Task details: Output the line with "intros Hn Hp" and every following line to the end of the material, exactly as they appear.

Entries provided:
>>>
(* ===== verification/RefreshClaims.v ===== *)
(** * What the refreshers guarantee

    The properties of credential and quota refresh over every execution of
    RefreshStore.v, and what a reconciler that is left alone comes to. *)

From S2P Require Import Prelude Decimal Contracts Numeric Db Fencing Redis Snapshot Effects Cipher Provider RefreshData Refresh RefreshStore RefreshFacts RefreshInvariant RefreshCalm.

Open Scope Z_scope.

Section claims.
  Context `{Jsonb, Codec QuotaInfo, Codec TokenBundle, Gcm, Codec Entry, Codec (list string)}.
  Context (c : Cipher) (skew : Z) (Hskew : 0 <= skew).

#[local] Instance refresh_knowledge : Monitor rE refresher := refresh_monitor c.

(** ** Executions *)

(** Any number of clients run one operation each, or as much of it as they got
    to. *)
Definition refreshers (tr : list (nat * event rE)) : Prop :=
  ∀ tid, ∃ A (m : prog rE A), operation c A m ∧ partial m (calls_of tid tr).

(** Nothing was queued yet, and no session is out. *)
Record beginning (st : rstore) : Prop := {
  bg_outbox : quota_outbox (rs_db st) = ∅;
  bg_now : 0 <= db_now (rs_db st);
  bg_locks : rs_locks st = [];
  bg_rotated : rs_rotated st = [];
  bg_queued : rs_queued st = []
}.

Abbreviation execution := (interleaved (@RefreshStore.exec _ _ _ _ skew) moves).
(** ** What the calls do *)

Definition text_of (e : rentry) : string := reply_text (re_value e).
Definition lookup_text (st : queue_store) (k : string) : option string := text_of <$> find (qs_keys st) k.
Definition set_text (k v : string) (seconds : Z) (st : queue_store) : queue_store :=
  with_keys (put k (REntry (RStr v) (Some (clock (qs_keys st) + 1000 * seconds))) (qs_keys st)) st.
Definition del_key (k : string) (st : queue_store) : queue_store := with_keys (drop k (qs_keys st)) st.

Definition ack (id : string) (st : queue_store) : queue_store :=
  with_delivery (qs_delivered st) (delete id (qs_pending st)) st.

(** Pending ids in the order of the stream. *)
Definition pending_in_order (st : queue_store) : list string :=
  filter (λ id, is_Some (qs_pending st !! id)) (fst <$> qs_entries st).

Definition stream_entry (st : queue_store) (id : string) : option queue_message :=
  snd <$> list_find (λ m, m.1 = id) (qs_entries st).

Definition claim_entry (worker : string) (idle : Z) (id : string) (st : queue_store)
    : list queue_message * queue_store :=
  match qs_pending st !! id, stream_entry st id with
  | Some p, Some m =>
      if idle <=? clock (qs_keys st) - qp_delivered p
      then ([m], with_delivery (qs_delivered st) (<[id := QueuePending worker (clock (qs_keys st))]> (qs_pending st)) st)
      else ([], st)
  | _, _ => ([], st)
  end.

Definition read_group (worker : string) (st : queue_store) : list queue_message * queue_store :=
  match qs_delivered st with
  | None => ([], st)
  | Some n => match qs_entries st !! n with
              | None => ([], st)
              | Some m => ([m], with_delivery (Some (S n))
                                  (<[m.1 := QueuePending worker (clock (qs_keys st))]> (qs_pending st)) st)
              end
  end.

Definition enqueue_script (key jobID payload id : string) (st : queue_store) : string * queue_store :=
  match lookup_text st key with
  | Some existing => (existing, st)
  | None => (id, set_text key id terminalTTL
                   (with_stream (qs_entries st ++ [(id, <["job_id" := jobID]> (<["payload" := payload]> ∅))]) st))
  end%string.

Definition terminal_script (terminal lease owner payload leaseID : string) (now expires : Z) (id : string)
    (st : queue_store) : Z * queue_store :=
  match lookup_text st terminal with
  | Some existing => if String.eqb existing payload then (1, st) else (-2, st)
  | None =>
      if expires <=? now then (-1, st)
      else if negb (bool_decide (is_Some (lookup_text st lease))) then (-1, st)
      else if negb (bool_decide (lookup_text st owner = Some leaseID)) then (-1, st)
      else (0, del_key owner (del_key lease (ack id (with_result terminal payload (set_text terminal payload terminalTTL st)))))
  end.

(** A call goes through, or fails with or without its effect. *)
Definition does {A} (m : queue_store → A * queue_store) (st : queue_store) (x : reply A) (st' : queue_store) : Prop :=
  (x = Some (m st).1 ∧ st' = (m st).2) ∨ (x = None ∧ (st' = st ∨ st' = (m st).2)).

(** A read, or an answer from outside. *)
Definition reads {A} (f : queue_store → A) : queue_store → reply A → queue_store → Prop := does (λ st, (f st, st)).

(** The group's commands fail while it does not exist. *)
Definition grouped {A} (m : queue_store → A * queue_store) (st : queue_store) (x : reply A) (st' : queue_store) : Prop :=
  match qs_delivered st with
  | None => x = None ∧ st' = st
  | Some _ => does m st x st'
  end.

(** XADD's id is new. *)
Definition exec {X} (e : qE X) : queue_store → X → queue_store → Prop :=
  match e in qE X return queue_store → X → queue_store → Prop with
  | NowE | LeaseIDE | CancelledE | ExecuteE _ => λ st _ st', st' = st
  | GroupE => does (λ st, (tt, match qs_delivered st with Some _ => st | None => with_delivery (Some 0%nat) ∅ st end))
  | GetE k => reads (λ st, lookup_text st k)
  | ExistsE k => reads (λ st, bool_decide (is_Some (lookup_text st k)))
  | SetNXE k v seconds => does (λ st, match lookup_text st k with Some _ => (false, st) | None => (true, set_text k v seconds st) end)
  | DelE k => does (λ st, (tt, del_key k st))
  | PendingE count => grouped (λ st, (take count (pending_in_order st), st))
  | ClaimE worker idle id => grouped (claim_entry worker idle id)
  | ReadGroupE worker => grouped (read_group worker)
  | AckE id => does (λ st, (tt, ack id st))
  | DeadE id reason => does (λ st, (tt, with_dead (qs_dlq st ++ [(id, reason)]) st))
  | SetBothE k v k' v' seconds => does (λ st, (tt, set_text k' v' seconds (set_text k v seconds st)))
  | EnqueueE key jobID payload => λ st x st', ∃ id, (id ∉ (fst <$> qs_entries st)) ∧ does (enqueue_script key jobID payload id) st x st'
  | TerminalE terminal lease owner payload leaseID now expires id =>
      does (terminal_script terminal lease owner payload leaseID now expires id)
  end.
(** Three atoms and the same bond block twice: a bond between the first and
    the last atom and a degenerate triplet. *)
Definition bonds_twice : Amber :=
  {| reader := ListReader.open ["%FORMAT(10I8)"; "0 6 1 3 3 1";
                                "%FORMAT(10I8)"; "0 6 1 3 3 1"]%string;
     atoms := [ListReader.blank_atom; ListReader.blank_atom; ListReader.blank_atom];
     natoms := 3; nbonh := 2; mbona := 0; nres := 1;
     residue_labels := []; residue_pointers := [];
     _title := EmptyString; _amoeba_regular_bond_num_list := 2 |}.

(** Six atoms and a bond block with the stored indices 3 and 6. *)
Definition six_atoms : Amber :=
  {| reader := ListReader.open ["%FORMAT(10I8)"; "3 6 1"]%string;
     atoms := List.repeat ListReader.blank_atom 6;
     natoms := 6; nbonh := 1; mbona := 1; nres := 1;
     residue_labels := []; residue_pointers := [];
     _title := EmptyString; _amoeba_regular_bond_num_list := 1 |}.

(** Three atoms and a bond block with the stored indices 3 and 4. *)
Definition stored_3_4 : Amber :=
  {| reader := ListReader.open ["%FORMAT(10I8)"; "3 4 1"]%string;
     atoms := [ListReader.blank_atom; ListReader.blank_atom; ListReader.blank_atom];
     natoms := 3; nbonh := 1; mbona := 0; nres := 1;
     residue_labels := []; residue_pointers := [];
     _title := EmptyString; _amoeba_regular_bond_num_list := 0 |}.

(** One atom already present, and a line that is no format line. *)
Definition garbage_for_pointers : Amber :=
  {| reader := ListReader.open ["garbage"]%string;
     atoms := [ListReader.blank_atom];
     natoms := 1; nbonh := 0; mbona := 0; nres := 1;
     residue_labels := []; residue_pointers := [];
     _title := EmptyString; _amoeba_regular_bond_num_list := 0 |}.

(** Two atoms already present, and a second POINTERS section. *)
Definition pointers_again : Amber :=
  {| reader := ListReader.open two_atom_file;
     atoms := [ListReader.blank_atom; ListReader.blank_atom];
     natoms := 2; nbonh := 0; mbona := 0; nres := 1;
     residue_labels := []; residue_pointers := [];
     _title := EmptyString; _amoeba_regular_bond_num_list := 0 |}.

End Fixtures.

(** * Properties of the XDR codec *)

Module XDRFacts.
Import XDR.

Lemma Z_of_byte_range b : 0 <= Z_of_byte b < 256.
Proof.
  unfold Z_of_byte. pose proof (Byte.to_N_bounded b) as H. lia.
Qed.

Lemma Z_of_byte_of_Z z : Z_of_byte (byte_of_Z z) = z mod 256.
Proof.
  unfold Z_of_byte, byte_of_Z.
  pose proof (Z.mod_pos_bound z 256 ltac:(lia)) as Hb.
  destruct (Byte.of_N (Z.to_N (z mod 256))) as [b|] eqn:E.
  - apply Byte.to_of_N in E. rewrite E. lia.
  - apply Byte.of_N_None_iff in E. lia.
Qed.

Lemma byte_of_Z_of_byte b : byte_of_Z (Z_of_byte b) = b.
Proof.
  unfold byte_of_Z, Z_of_byte.
  pose proof (Byte.to_N_bounded b) as H.
  rewrite Z.mod_small by lia. rewrite N2Z.id, Byte.of_to_N. reflexivity.
Qed.

Lemma uint_of_bytes_be_bytes n :
  0 <= n < 4294967296 -> Z_of_bytes_be 0 (uint_bytes_be n) = n.
Proof.
  intros Hn. unfold uint_bytes_be, Z_of_bytes_be.
  rewrite !Z_of_byte_of_Z.
  Z.to_euclidean_division_equations; lia.
Qed.

Lemma uint_bytes_roundtrip le n :
  0 <= n < 4294967296 -> uint_of_bytes le (uint_bytes le n) = n.
Proof.
  intros Hn. unfold uint_of_bytes, uint_bytes. destruct le.
  - rewrite rev_involutive. by apply uint_of_bytes_be_bytes.
  - by apply uint_of_bytes_be_bytes.
Qed.


Lemma istream_read_enough n bs rest :
  length bs = n ->
  istream_read n {| in_bytes := bs ++ rest; in_failbit := false |}
  = (bs, {| in_bytes := rest; in_failbit := false |}).
Proof.
  intros <-. unfold istream_read. simpl.
  rewrite length_app.
  destruct (Nat.leb_spec (length bs) (length bs + length rest)) as [_|?]; [|lia].
  by rewrite take_app_length, drop_app_length.
Qed.

Lemma istream_read_short n bs :
  (length bs < n)%nat ->
  istream_read n {| in_bytes := bs; in_failbit := false |}
  = (bs, {| in_bytes := []; in_failbit := true |}).
Proof.
  intros H. unfold istream_read. simpl.
  destruct (Nat.leb_spec n (length bs)) as [?|_]; [lia|done].
Qed.

Lemma ostream_write_good bs os :
  out_fail os = false ->
  ostream_write bs os
  = {| out_bytes := out_bytes os ++ bs; out_failbit := out_failbit os;
       out_badbit := out_badbit os |}.
Proof. intros H. unfold ostream_write. by rewrite H. Qed.

Lemma out_fail_false os :
  out_fail os = false -> out_failbit os = false /\ out_badbit os = false.
Proof. unfold out_fail. by intros ?%orb_false_iff. Qed.

Lemma write_scalar_good sz u0 p w :
  (sz <= block_size)%nat -> out_fail (wstream w) = false ->
  write_scalar sz u0 p w
  = Ok 1 {| wstream :=
              {| out_bytes := out_bytes (wstream w)
                   ++ on_wire (w_need_to_swab w) sz (take block_size (p ++ drop sz u0));
                 out_failbit := false; out_badbit := false |};
            w_need_to_swab := w_need_to_swab w |}.
Proof.
  intros Hsz Hok. unfold write_scalar.
  destruct (Nat.ltb_spec block_size sz) as [?|_]; [lia|].
  rewrite ostream_write_good by done.
  destruct (out_fail_false _ Hok) as [-> ->]. reflexivity.
Qed.

Lemma read_scalar_block sz r0 swap bs rest :
  sz = block_size -> length bs = block_size ->
  read_scalar sz r0
    {| rstream := {| in_bytes := bs ++ rest; in_failbit := false |};
       r_need_to_swab := swap |}
  = Ok (1, if (1 <? sz)%nat && swap then swab (take sz bs) else take sz bs)
       {| rstream := {| in_bytes := rest; in_failbit := false |};
          r_need_to_swab := swap |}.
Proof.
  intros Hsz Hbs. unfold read_scalar.
  destruct (Nat.ltb_spec block_size sz) as [?|_]; [lia|].
  cbn [rstream r_need_to_swab].
  rewrite istream_read_enough by done. cbn [in_failbit negb Z.b2z].
  destruct (Nat.ltb_spec sz (length bs)) as [?|_]; [lia|].
  rewrite take_app_le by lia. reflexivity.
Qed.

(** A word is available but the type is smaller: the store overruns. *)
Lemma read_scalar_overrun sz r0 swap bs rest :
  (sz < block_size)%nat -> length bs = block_size ->
  read_scalar sz r0
    {| rstream := {| in_bytes := bs ++ rest; in_failbit := false |};
       r_need_to_swab := swap |}
  = UB.
Proof.
  intros Hsz Hbs. unfold read_scalar.
  destruct (Nat.ltb_spec block_size sz) as [?|_]; [lia|].
  cbn [rstream r_need_to_swab].
  rewrite istream_read_enough by done.
  destruct (Nat.ltb_spec sz (length bs)) as [_|?]; [done | lia].
Qed.

Lemma read_scalar_fails sz r0 rd :
  (sz <= block_size)%nat ->
  in_failbit (rstream rd) = true
  \/ ((length (in_bytes (rstream rd)) < block_size)%nat
      /\ (length (in_bytes (rstream rd)) <= sz)%nat) ->
  exists v rd', read_scalar sz r0 rd = Ok (0, v) rd' /\ in_failbit (rstream rd') = true.
Proof.
  intros Hsz H. unfold read_scalar.
  destruct (Nat.ltb_spec block_size sz) as [?|_]; [lia|].
  destruct rd as [[bs f] swap]. cbn [rstream r_need_to_swab in_bytes in_failbit] in *.
  destruct f.
  - unfold istream_read. cbn [in_failbit length].
    destruct (Nat.ltb_spec sz 0) as [?|_]; [lia|]. cbn. eauto.
  - destruct H as [?|[H H']]; [done|].
    rewrite istream_read_short by done.
    destruct (Nat.ltb_spec sz (length bs)) as [?|_]; [lia|]. cbn. eauto.
Qed.

Lemma swab_involutive v : swab (swab v) = v.
Proof. apply rev_involutive. Qed.

Lemma swab_length v : length (swab v) = length v.
Proof. apply length_rev. Qed.

Lemma scalar_roundtrip_word swap u0 r0 v :
  length v = 4%nat ->
  exists w',
    write_scalar 4 u0 v {| wstream := sink; w_need_to_swab := swap |} = Ok 1 w'
    /\ read_scalar 4 r0 {| rstream := reopen (wstream w'); r_need_to_swab := swap |}
       = Ok (1, v) {| rstream := {| in_bytes := []; in_failbit := false |};
                      r_need_to_swab := swap |}.
Proof.
  intros Hv. eexists. split.
  - apply write_scalar_good; [unfold block_size; lia | done].
  - unfold reopen. simpl.
    rewrite take_app_length' by done.
    rewrite <- (app_nil_r (on_wire _ _ _)).
    rewrite read_scalar_block.
    + unfold on_wire. simpl. destruct swap; simpl.
      * rewrite firstn_all2 by (rewrite swab_length; lia). by rewrite swab_involutive.
      * by rewrite firstn_all2 by lia.
    + reflexivity.
    + unfold on_wire. destruct (_ && _); rewrite ?swab_length; done.
Qed.

(** A type smaller than the word is written as a whole block, and the
    reader then stores that block in the smaller object. *)
Lemma subword_read_after_write_overruns sz swap u0 r0 v :
  (sz < block_size)%nat -> length v = sz -> length u0 = block_size ->
  exists w',
    write_scalar sz u0 v {| wstream := sink; w_need_to_swab := swap |} = Ok 1 w'
    /\ read_scalar sz r0 {| rstream := reopen (wstream w'); r_need_to_swab := swap |}
       = UB.
Proof.
  intros Hsz Hv Hu. eexists. split.
  - apply write_scalar_good; [lia | done].
  - unfold reopen. cbn [wstream out_bytes sink app].
    rewrite <- (app_nil_r (on_wire _ _ _)).
    apply read_scalar_overrun; [done|].
    unfold on_wire. destruct (_ && _); rewrite ?swab_length;
      rewrite length_take, length_app, length_drop; lia.
Qed.

(** C2 (the round trip fails here). With the swap flag on, a two-byte
    scalar does not survive: the writer swaps the whole four-byte block, so
    the datum travels in the last two bytes; the reader stores the four bytes
    at its two-byte [result], which overruns the object, and swaps the two
    bytes the object holds. Whatever the value written, these are the bytes
    the writer's block held beyond the datum. *)
Theorem halfword_roundtrip_lost_when_swapping v0 v1 j0 j1 j2 j3 r0 :
  exists w',
    write_scalar 2 [j0; j1; j2; j3] [v0; v1]
      {| wstream := sink; w_need_to_swab := true |} = Ok 1 w'
    /\ out_bytes (wstream w') = [j3; j2; v1; v0]
    /\ swab (take 2 (out_bytes (wstream w'))) = [j2; j3]
    /\ read_scalar 2 r0 {| rstream := reopen (wstream w'); r_need_to_swab := true |}
       = UB.
Proof.
  eexists. split; [reflexivity|]. split; [reflexivity|]. split; reflexivity.
Qed.

(** The value 0x1234 of a little-endian host, written from a zeroed block,
    travels as 00 00 12 34; the two bytes that reach the reader's object,
    swapped, are 00 00. *)
Example halfword_1234_reads_back_zero :
  exists w',
    write_scalar 2 [x00; x00; x00; x00] [x34; x12]
      {| wstream := sink; w_need_to_swab := true |} = Ok 1 w'
    /\ out_bytes (wstream w') = [x00; x00; x12; x34]
    /\ swab (take 2 (out_bytes (wstream w'))) = [x00; x00].
Proof. eexists. split; [reflexivity|]. split; reflexivity. Qed.

Lemma rndup_pad n :
  (if 0 <? n mod Z.of_nat block_size
   then Z.of_nat block_size - n mod Z.of_nat block_size
   else n mod Z.of_nat block_size) = pad n.
Proof.
  unfold pad, block_size. change (Z.of_nat 4) with 4.
  destruct (Z.ltb_spec 0 (n mod 4)); Z.to_euclidean_division_equations; lia.
Qed.

Lemma pad_range n : 0 <= pad n <= 3.
Proof. unfold pad. Z.to_euclidean_division_equations; lia. Qed.

Lemma take_zero_block k :
  (k <= block_size)%nat -> take k (repeat x00 block_size) = repeat x00 k.
Proof.
  unfold block_size. intros H.
  destruct k as [|[|[|[|[|k]]]]]; try reflexivity. lia.
Qed.

Lemma write_opaque_good p n w :
  0 <= n -> (Z.to_nat n <= length p)%nat -> out_fail (wstream w) = false ->
  write_opaque p n w
  = Ok n {| wstream :=
              {| out_bytes := out_bytes (wstream w) ++ take (Z.to_nat n) p
                                ++ repeat x00 (Z.to_nat (pad n));
                 out_failbit := false; out_badbit := false |};
            w_need_to_swab := w_need_to_swab w |}.
Proof.
  intros Hn Hp Hok. unfold write_opaque. rewrite rndup_pad.
  destruct (Nat.ltb_spec (length p) (Z.to_nat n)) as [?|_]; [lia|].
  destruct (out_fail_false _ Hok) as [Hf Hb].
  rewrite (ostream_write_good _ (wstream w)) by done.
  rewrite ostream_write_good; unfold out_fail; cbn [out_failbit out_badbit out_bytes];
    rewrite Hf, Hb; cbn [orb negb]; [|done].
  rewrite take_zero_block by (pose proof (pad_range n); unfold block_size; lia).
  by rewrite <- app_assoc.
Qed.

Lemma read_opaque_enough n rd :
  0 <= n -> in_failbit (rstream rd) = false ->
  (Z.to_nat (n + pad n) <= length (in_bytes (rstream rd)))%nat ->
  read_opaque n rd
  = Ok (if n =? 0 then 1 else n, take (Z.to_nat n) (in_bytes (rstream rd)))
       {| rstream := {| in_bytes := drop (Z.to_nat (n + pad n)) (in_bytes (rstream rd));
                        in_failbit := false |};
          r_need_to_swab := r_need_to_swab rd |}.
Proof.
  intros Hn Hf Hlen. destruct rd as [[bs f] swap].
  cbn [rstream in_bytes in_failbit r_need_to_swab] in *. subst f.
  unfold read_opaque. rewrite rndup_pad. pose proof (pad_range n) as Hp.
  destruct (Z.eqb_spec n 0) as [->|Hn0]; [reflexivity|].
  cbn [rstream r_need_to_swab].
  rewrite <- (take_drop (Z.to_nat n) bs) at 1.
  rewrite istream_read_enough by (rewrite length_take; lia).
  cbn [in_failbit].
  destruct (Z.eqb_spec (pad n) 0) as [E|E]; cbn [negb].
  - rewrite E, Z.add_0_r. reflexivity.
  - rewrite <- (take_drop (Z.to_nat (pad n)) (drop (Z.to_nat n) bs)) at 1.
    rewrite istream_read_enough by (rewrite length_take, length_drop; lia).
    cbn [snd]. rewrite drop_drop. repeat f_equal. lia.
Qed.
<<<
Exercise result:
  intros Hn Hp Hok. unfold write_opaque. rewrite rndup_pad.
  destruct (Nat.ltb_spec (length p) (Z.to_nat n)) as [?|_]; [lia|].
  destruct (out_fail_false _ Hok) as [Hf Hb].
  rewrite (ostream_write_good _ (wstream w)) by done.
  rewrite ostream_write_good; unfold out_fail; cbn [out_failbit out_badbit out_bytes];
    rewrite Hf, Hb; cbn [orb negb]; [|done].
  rewrite take_zero_block by (pose proof (pad_range n); unfold block_size; lia).
  by rewrite <- app_assoc.
Qed.

Lemma read_opaque_enough n rd :
  0 <= n -> in_failbit (rstream rd) = false ->
  (Z.to_nat (n + pad n) <= length (in_bytes (rstream rd)))%nat ->
  read_opaque n rd
  = Ok (if n =? 0 then 1 else n, take (Z.to_nat n) (in_bytes (rstream rd)))
       {| rstream := {| in_bytes := drop (Z.to_nat (n + pad n)) (in_bytes (rstream rd));
                        in_failbit := false |};
          r_need_to_swab := r_need_to_swab rd |}.
Proof.
  intros Hn Hf Hlen. destruct rd as [[bs f] swap].
  cbn [rstream in_bytes in_failbit r_need_to_swab] in *. subst f.
  unfold read_opaque. rewrite rndup_pad. pose proof (pad_range n) as Hp.
  destruct (Z.eqb_spec n 0) as [->|Hn0]; [reflexivity|].
  cbn [rstream r_need_to_swab].
  rewrite <- (take_drop (Z.to_nat n) bs) at 1.
  rewrite istream_read_enough by (rewrite length_take; lia).
  cbn [in_failbit].
  destruct (Z.eqb_spec (pad n) 0) as [E|E]; cbn [negb].
  - rewrite E, Z.add_0_r. reflexivity.
  - rewrite <- (take_drop (Z.to_nat (pad n)) (drop (Z.to_nat n) bs)) at 1.
    rewrite istream_read_enough by (rewrite length_take, length_drop; lia).
    cbn [snd]. rewrite drop_drop. repeat f_equal. lia.
Qed.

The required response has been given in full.